For the listing below, output exactly the lines from the line with "Proof. rewrite page_total_eq. apply" up to and including the line with "(** A successful", and no other lines.

**SOURCE DATA**
Start of Block
(* ===== verification/Pagination.v ===== *)
(** * Pagination: the listing arithmetic of both [Fetch] methods

    [FetchAuthorDBModel.Fetch] (src/pkg/models/author.go, lines 226-257)
    and [FetchBookDBModel.Fetch] (src/pkg/models/book.go, lines 256-287)
    share one computation: from the requested page, the limit and the
    record total they derive the page total, clamp the page, set the
    previous/next pointers, and read the window [LIMIT limit OFFSET
    limit * (page - 1)] of the rows ordered by id descending.  This file
    models that computation on Go's 64-bit [int] and proves its contract. *)

From S2P Require Import Prelude.

Module Pagination.

(** The metadata fields of [FetchAuthorDBModel] / [FetchBookDBModel]; a
    nil [*int] is [None]. *)
Record page_meta : Type := mk_meta {
  Page : Z;
  Limit : Z;
  Next : option Z;
  Prev : option Z;
  RecordTotal : Z;
  PageTotal : Z
}.

(** [int(math.Ceil(float64(t) / float64(l)))], exact below [2^53]. *)
Definition ceil_f64_div (t l : Z) : Z := - ((- t) / l).

(** [if m.RecordTotal%m.Limit > 0 { ceil } else { m.RecordTotal / m.Limit }];
    Go's [%] and [/] truncate, as [Z.rem] and [Z.quot] do. *)
Definition page_total (t l : Z) : Z :=
  if Z.rem t l >? 0 then ceil_f64_div t l else Z.quot t l.

(** The metadata after the page-total, clamping and prev/next steps. *)
Definition paginate (page limit total : Z) : page_meta :=
  let pt := page_total total limit in
  let p := if page >? pt then pt else page in
  {| Page := p;
     Limit := limit;
     Prev := if p <? 2 then None else Some (wrap (p - 1));
     Next := if p =? pt then None else Some (wrap (p + 1));
     RecordTotal := total;
     PageTotal := pt |}.

(** The query argument ["offset": m.Limit * (m.Page - 1)]. *)
Definition offset (m : page_meta) : Z := wrap (Limit m * wrap (Page m - 1)).

(** PostgreSQL's [LIMIT l OFFSET o] on rows already in query order: a
    negative offset or limit is an error of the statement. *)
Definition limit_offset {A} (rows : list A) (l o : Z) : result (list A) :=
  if o <? 0 then Err (PgError invalid_row_count_in_result_offset_clause)
  else if l <? 0 then Err (PgError "2201W")
  else Ok (take (Z.to_nat l) (drop (Z.to_nat o) rows)).

(** The part of [Fetch] after the count query: metadata, then the window
    of the ordered rows. *)
Definition fetch_window {A} (page limit total : Z) (rows : list A)
    : result (page_meta * list A) :=
  let m := paginate page limit total in
  data <-? limit_offset rows (Limit m) (offset m) ;;
  Ok (m, data).

(** The data of every page from 1 to the page total, in order. *)
Definition all_pages {A} (limit : Z) (rows : list A) : result (list (list A)) :=
  let t := Z.of_nat (length rows) in
  all_ok (map (fun p => mw <-? fetch_window p limit t rows ;; Ok mw.2)
              (map Z.of_nat (seq 1 (Z.to_nat (page_total t limit))))).

(** ** Arithmetic of the page total *)

Section PageTotal.
Context (t l : Z) (Ht : 0 <= t) (Hl : 0 < l).

Lemma page_total_eq : page_total t l = (t + l - 1) / l.
Proof.
  unfold page_total, ceil_f64_div.
  rewrite Z.rem_mod_nonneg, Z.quot_div_nonneg by lia.
  destruct (Z.gtb_spec (t mod l) 0);
    Z.to_euclidean_division_equations; nia.
Qed.

Lemma page_total_bounds : l * (page_total t l - 1) < t <= l * page_total t l \/
                          (t = 0 /\ page_total t l = 0).
Proof.
  rewrite page_total_eq.
  destruct (Z.eq_dec t 0) as [->|]; [right; split; [done|] |left];
    Z.to_euclidean_division_equations; nia.
Qed.

Lemma page_total_nonneg : 0 <= page_total t l.
Proof. rewrite page_total_eq. apply Z.div_pos; lia. Qed.

Lemma page_total_le : page_total t l <= t.
Proof. rewrite page_total_eq. Z.to_euclidean_division_equations; nia. Qed.

Lemma page_total_pos : 1 <= t -> 1 <= page_total t l.
Proof. intros. rewrite page_total_eq. Z.to_euclidean_division_equations; nia. Qed.
End PageTotal.

(** ** The metadata on the inputs the handlers accept *)

(** The handlers pass [page >= 1] and [5 <= limit <= 100], both Go [int]s;
    the count of a table is a non-negative [int]. *)
Definition handler_inputs (page limit total : Z) : Prop :=
  1 <= page <= max_int /\ 5 <= limit <= 100 /\ 0 <= total <= max_int.

Section HandlerInputs.
Context (page limit total : Z) (H : handler_inputs page limit total).

Lemma paginate_page : Page (paginate page limit total) = Z.min page (page_total total limit).
Proof. unfold paginate; simpl. destruct (Z.gtb_spec page (page_total total limit)); lia. Qed.

Lemma paginate_offset :
  offset (paginate page limit total) = limit * (Page (paginate page limit total) - 1).
Proof.
  destruct H as (Hp & Hl & Ht).
  pose proof (page_total_bounds total limit ltac:(lia) ltac:(lia)).
  pose proof (page_total_nonneg total limit ltac:(lia) ltac:(lia)).
  unfold offset. rewrite paginate_page. simpl.
  rewrite (wrap_id (_ - 1)) by go_lia. apply wrap_id.
  destruct (Z.min_spec page (page_total total limit)) as [[? ->]|[? ->]]; go_nia.
Qed.
End HandlerInputs.

#[export] Hint Rewrite paginate_page paginate_offset using assumption : bookies_rw.

(** On a non-empty table the window is read at a non-negative offset. *)
Lemma fetch_window_ok {A} (page limit : Z) (rows : list A) :
  let t := Z.of_nat (length rows) in
  handler_inputs page limit t -> 1 <= t ->
  fetch_window page limit t rows =
    Ok (paginate page limit t,
        take (Z.to_nat limit)
             (drop (Z.to_nat (limit * (Page (paginate page limit t) - 1))) rows)).
Proof.
  intros t Hadm Ht. pose proof Hadm as (Hp & Hl & Htt).
  pose proof (page_total_pos t limit ltac:(lia) ltac:(lia) Ht).
  unfold fetch_window, limit_offset.
  rewrite paginate_offset by done. rewrite paginate_page by done. simpl.
  destruct (Z.ltb_spec (limit * (Z.min page (page_total t limit) - 1)) 0); [nia|].
  destruct (Z.ltb_spec limit 0); [lia|]. done.
Qed.

(** A successful window is a slice of the rows. *)
Lemma fetch_window_Ok_slice {A} (page limit total : Z) (rows : list A) (m : page_meta) (d : list A) :
  fetch_window page limit total rows = Ok (m, d) ->
  m = paginate page limit total /\ exists n k, d = take n (drop k rows).
Proof.
  unfold fetch_window, limit_offset. intros H. go_cases. eauto.
Qed.

(** On a total of 0 the page is clamped to 0 and the offset is [-limit]. *)
Lemma paginate_zero (page limit : Z) :
  handler_inputs page limit 0 ->
  Page (paginate page limit 0) = 0 /\ offset (paginate page limit 0) = - limit.
Proof.
  intros Hadm. pose proof Hadm as (Hp & Hl & Htt).
  assert (Hpt : page_total 0 limit = 0) by (rewrite page_total_eq by lia; apply Z.div_small; lia).
  assert (Hpg : Page (paginate page limit 0) = 0) by (rewrite paginate_page by done; lia).
  split; [done|]. rewrite paginate_offset, Hpg by done. lia.
Qed.

Lemma fetch_window_zero {A} (page limit : Z) (rows : list A) :
  handler_inputs page limit 0 ->
  fetch_window page limit 0 rows = Err (PgError invalid_row_count_in_result_offset_clause).
Proof.
  intros Hadm. destruct (paginate_zero page limit Hadm) as [_ Ho].
  unfold fetch_window, limit_offset. rewrite Ho.
  destruct (Z.ltb_spec (- limit) 0); [done | destruct Hadm; lia].
Qed.

(** A window holds at most [limit] rows. *)
Lemma fetch_window_Ok_length {A} (page limit total : Z) (rows : list A) (m : page_meta) (d : list A) :
  fetch_window page limit total rows = Ok (m, d) -> (length d <= Z.to_nat limit)%nat.
Proof. unfold fetch_window, limit_offset. intros H. go_cases. rewrite length_take. simpl. lia. Qed.

(** Consecutive windows of width [l] cover a prefix of the rows. *)
Lemma concat_windows {A} (l n : nat) (rows : list A) :
  concat (map (fun j => take l (drop (l * j) rows)) (seq 0 n)) = take (l * n) rows.
Proof.
  induction n as [|n IH]; [by rewrite Nat.mul_0_r|].
  rewrite seq_S, map_app, concat_app, IH. simpl. rewrite app_nil_r.
  rewrite take_take_drop. f_equal. lia.
Qed.

(** ** Properties *)

(** C1. The page total equals the ceiling of record total over limit: the
    float-ceiling branch and the exact-quotient branch of the code together
    compute [ceil(t / l)] for every non-negative total and positive limit.
    This includes a remainder of 1, which adds a page although the comment
    above the test says a page is added only when the remainder is > 1. *)
Theorem page_total_is_ceiling (t l : Z) :
  0 <= t -> 0 < l -> page_total t l = (t + l - 1) / l.
Proof. intros. by apply page_total_eq. Qed.

Lemma page_total_is_ceiling_witness :
  (0 <= 6 /\ 0 < 5) /\ page_total 6 5 = (6 + 5 - 1) / 5 /\ (6 + 5 - 1) / 5 = 2.
Proof. split; [lia|]. split; [apply page_total_is_ceiling; lia | reflexivity]. Defined.

(** C2. For a non-empty table and the inputs the handlers accept, the page
    returned is the requested page clamped to the page total, lies in
    [1, page_total], [prev] is null exactly on page 1 and is [page - 1]
    otherwise, and [next] is null exactly on the last page and is
    [page + 1] otherwise. *)
Theorem paginate_contract (page limit total : Z) :
  handler_inputs page limit total -> 1 <= total ->
  let m := paginate page limit total in
  Page m = Z.min page (PageTotal m) /\
  1 <= Page m <= PageTotal m /\
  (Prev m = None <-> Page m = 1) /\
  (Next m = None <-> Page m = PageTotal m) /\
  (forall p, Prev m = Some p -> p = Page m - 1) /\
  (forall n, Next m = Some n -> n = Page m + 1).
Proof.
  intros Hadm Ht m. pose proof Hadm as (Hp & Hl & Htt).
  pose proof (page_total_pos total limit ltac:(lia) ltac:(lia) Ht).
  pose proof (page_total_le total limit ltac:(lia) ltac:(lia)).
  assert (Hpg : Page m = Z.min page (page_total total limit)) by (by apply paginate_page).
  subst m. unfold paginate in *; simpl in *. rewrite Hpg.
  destruct (Z.gtb_spec page (page_total total limit)) as [Hg|Hg];
    repeat split; intros;
    repeat match goal with
    | H : context [?a <? ?b] |- _ => destruct (Z.ltb_spec a b)
    | |- context [?a <? ?b] => destruct (Z.ltb_spec a b)
    | H : context [?a =? ?b] |- _ => destruct (Z.eqb_spec a b)
    | |- context [?a =? ?b] => destruct (Z.eqb_spec a b)
    end; simplify_eq; try rewrite wrap_id; by go_lia || done.
Qed.

Lemma paginate_contract_witness :
  (handler_inputs 3 5 12 /\ 1 <= 12) /\
  let m := paginate 3 5 12 in
  Page m = Z.min 3 (PageTotal m) /\ 1 <= Page m <= PageTotal m /\
  (Prev m = None <-> Page m = 1) /\ (Next m = None <-> Page m = PageTotal m) /\
  (forall p, Prev m = Some p -> p = Page m - 1) /\
  (forall n, Next m = Some n -> n = Page m + 1).
Proof.
  assert (H : handler_inputs 3 5 12 /\ 1 <= 12) by (repeat split; go_lia).
  split; [exact H|]. apply paginate_contract; apply H.
Defined.

(** C3. On a non-empty table and accepted inputs, the offset sent to the
    store is [limit * (page - 1)] computed without overflow and addresses a
    row of the table, and the window read is that slice of the ordered rows:
    the page returned is never empty. *)
Theorem fetch_window_reads_slice {A} (page limit : Z) (rows : list A) :
  let t := Z.of_nat (length rows) in
  handler_inputs page limit t -> 1 <= t ->
  let m := paginate page limit t in
  offset m = limit * (Page m - 1) /\ 0 <= offset m < t /\
  fetch_window page limit t rows =
    Ok (m, take (Z.to_nat limit) (drop (Z.to_nat (offset m)) rows)) /\
  (0 < length (take (Z.to_nat limit) (drop (Z.to_nat (offset m)) rows)))%nat.
Proof.
  intros t Hadm Ht m. pose proof Hadm as (Hp & Hl & Htt).
  pose proof (page_total_pos t limit ltac:(lia) ltac:(lia) Ht).
  pose proof (page_total_bounds t limit ltac:(lia) ltac:(lia)).
  assert (Ho : offset m = limit * (Page m - 1)) by (by apply paginate_offset).
  assert (Hpg : Page m = Z.min page (page_total t limit)) by (by apply paginate_page).
  assert (0 <= offset m < t).
  { rewrite Ho, Hpg. destruct (Z.min_spec page (page_total t limit)) as [[? ->]|[? ->]]; nia. }
  split; [done|]. split; [done|]. split.
  - rewrite Ho. by apply fetch_window_ok.
  - rewrite length_take, length_drop. lia.
Qed.

Lemma fetch_window_reads_slice_witness :
  (handler_inputs 3 5 (Z.of_nat (length (seq 0 12))) /\ 1 <= Z.of_nat (length (seq 0 12))) /\
  let m := paginate 3 5 12 in
  offset m = 5 * (Page m - 1) /\ 0 <= offset m < 12 /\
  fetch_window 3 5 12 (seq 0 12) = Ok (m, take 5 (drop (Z.to_nat (offset m)) (seq 0 12))) /\
  (0 < length (take 5 (drop (Z.to_nat (offset m)) (seq 0 12))))%nat.
Proof.
  assert (H : handler_inputs 3 5 (Z.of_nat (length (seq 0 12))) /\
              1 <= Z.of_nat (length (seq 0 12))) by (vm_compute; repeat split; congruence).
  split; [exact H|]. exact (fetch_window_reads_slice 3 5 (seq 0 12) (proj1 H) (proj2 H)).
Defined.

(** C4. On an empty table (record total 0) the code clamps the page to the
    page total 0, so the offset becomes [-limit] and PostgreSQL rejects the
    query: listing an empty table fails instead of returning an empty page. *)
Theorem fetch_window_empty_table_fails {A} (page limit : Z) (rows : list A) :
  handler_inputs page limit 0 ->
  Page (paginate page limit 0) = 0 /\ offset (paginate page limit 0) = - limit /\
  fetch_window page limit 0 rows = Err (PgError invalid_row_count_in_result_offset_clause).
Proof.
  intros Hadm. destruct (paginate_zero page limit Hadm) as [Hpg Ho].
  split; [done|]. split; [done|]. by apply fetch_window_zero.
Qed.

Lemma fetch_window_empty_table_fails_witness :
  handler_inputs 1 10 0 /\
  Page (paginate 1 10 0) = 0 /\ offset (paginate 1 10 0) = - 10 /\
  fetch_window 1 10 0 (@nil Z) = Err (PgError invalid_row_count_in_result_offset_clause).
Proof.
  assert (H : handler_inputs 1 10 0) by (repeat split; go_lia).
  split; [exact H|]. exact (fetch_window_empty_table_fails 1 10 [] H).
Defined.

(** C5. Paging through a table visits every row exactly once and in order:
    for an accepted limit, requesting pages 1 to the page total succeeds on
    each page, every page is non-empty and holds at most [limit] rows, and
    their concatenation is the ordered row sequence. *)
Theorem all_pages_partition {A} (limit : Z) (rows : list A) :
  5 <= limit <= 100 -> Z.of_nat (length rows) <= max_int ->
  exists ds, all_pages limit rows = Ok ds /\ concat ds = rows /\
    Z.of_nat (length ds) = page_total (Z.of_nat (length rows)) limit /\
    Forall (fun d => 0 < length d <= Z.to_nat limit)%nat ds.
Proof.
  intros Hl Hmax. set (t := Z.of_nat (length rows)).
  set (n := Z.to_nat (page_total t limit)). set (L := Z.to_nat limit).
  pose proof (page_total_bounds t limit ltac:(lia) ltac:(lia)) as Hb.
  pose proof (page_total_nonneg t limit ltac:(lia) ltac:(lia)).
  pose proof (page_total_le t limit ltac:(lia) ltac:(lia)).
  set (g := fun i : nat => take L (drop (L * (i - 1)) rows)).
  assert (Hall : all_pages limit rows = Ok (map g (seq 1 n))).
  { unfold all_pages. fold t n. rewrite map_map. apply all_ok_map_ext.
    intros i Hi. apply elem_of_seq in Hi. unfold t.
    rewrite fetch_window_ok by (repeat split; go_lia). simpl. unfold g. do 3 f_equal.
    destruct (Z.gtb_spec (Z.of_nat i) (page_total (Z.of_nat (length rows)) limit));
      unfold L, n, t in *; nia. }
  exists (map g (seq 1 n)). split; [done|]. split; [|split].
  - rewrite <- seq_shift, map_map.
    replace (map (fun x => g (S x)) (seq 0 n)) with
      (map (fun j => take L (drop (L * j) rows)) (seq 0 n))
      by (apply map_ext; intros j; unfold g; do 3 f_equal; lia).
    rewrite concat_windows. apply take_ge. unfold L, n, t in *. nia.
  - rewrite length_map, length_seq. lia.
  - apply Forall_map, Forall_forall. intros i Hi%elem_of_seq.
    unfold g. rewrite length_take, length_drop. unfold L, n, t in *. nia.
Qed.

Lemma all_pages_partition_witness :
  (5 <= 5 <= 100 /\ Z.of_nat (length (seq 0 12)) <= max_int) /\
  exists ds, all_pages 5 (seq 0 12) = Ok ds /\ concat ds = seq 0 12 /\
    Z.of_nat (length ds) = page_total (Z.of_nat (length (seq 0 12))) 5 /\
    Forall (fun d => 0 < length d <= Z.to_nat 5)%nat ds.
Proof.
  assert (H : 5 <= 5 <= 100 /\ Z.of_nat (length (seq 0 12)) <= max_int)
    by (vm_compute; repeat split; discriminate).
  split; [exact H|]. exact (all_pages_partition 5 (seq 0 12) (proj1 H) (proj2 H)).
Defined.

End Pagination.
End of Block
**SOLUTION TO THIS TASK**
Proof. rewrite page_total_eq. apply Z.div_pos; lia. Qed.

Lemma page_total_le : page_total t l <= t.
Proof. rewrite page_total_eq. Z.to_euclidean_division_equations; nia. Qed.

Lemma page_total_pos : 1 <= t -> 1 <= page_total t l.
Proof. intros. rewrite page_total_eq. Z.to_euclidean_division_equations; nia. Qed.
End PageTotal.

(** ** The metadata on the inputs the handlers accept *)

(** The handlers pass [page >= 1] and [5 <= limit <= 100], both Go [int]s;
    the count of a table is a non-negative [int]. *)
Definition handler_inputs (page limit total : Z) : Prop :=
  1 <= page <= max_int /\ 5 <= limit <= 100 /\ 0 <= total <= max_int.

Section HandlerInputs.
Context (page limit total : Z) (H : handler_inputs page limit total).

Lemma paginate_page : Page (paginate page limit total) = Z.min page (page_total total limit).
Proof. unfold paginate; simpl. destruct (Z.gtb_spec page (page_total total limit)); lia. Qed.

Lemma paginate_offset :
  offset (paginate page limit total) = limit * (Page (paginate page limit total) - 1).
Proof.
  destruct H as (Hp & Hl & Ht).
  pose proof (page_total_bounds total limit ltac:(lia) ltac:(lia)).
  pose proof (page_total_nonneg total limit ltac:(lia) ltac:(lia)).
  unfold offset. rewrite paginate_page. simpl.
  rewrite (wrap_id (_ - 1)) by go_lia. apply wrap_id.
  destruct (Z.min_spec page (page_total total limit)) as [[? ->]|[? ->]]; go_nia.
Qed.
End HandlerInputs.

#[export] Hint Rewrite paginate_page paginate_offset using assumption : bookies_rw.

(** On a non-empty table the window is read at a non-negative offset. *)
Lemma fetch_window_ok {A} (page limit : Z) (rows : list A) :
  let t := Z.of_nat (length rows) in
  handler_inputs page limit t -> 1 <= t ->
  fetch_window page limit t rows =
    Ok (paginate page limit t,
        take (Z.to_nat limit)
             (drop (Z.to_nat (limit * (Page (paginate page limit t) - 1))) rows)).
Proof.
  intros t Hadm Ht. pose proof Hadm as (Hp & Hl & Htt).
  pose proof (page_total_pos t limit ltac:(lia) ltac:(lia) Ht).
  unfold fetch_window, limit_offset.
  rewrite paginate_offset by done. rewrite paginate_page by done. simpl.
  destruct (Z.ltb_spec (limit * (Z.min page (page_total t limit) - 1)) 0); [nia|].
  destruct (Z.ltb_spec limit 0); [lia|]. done.
Qed.

(** A successful window is a slice of the rows. *)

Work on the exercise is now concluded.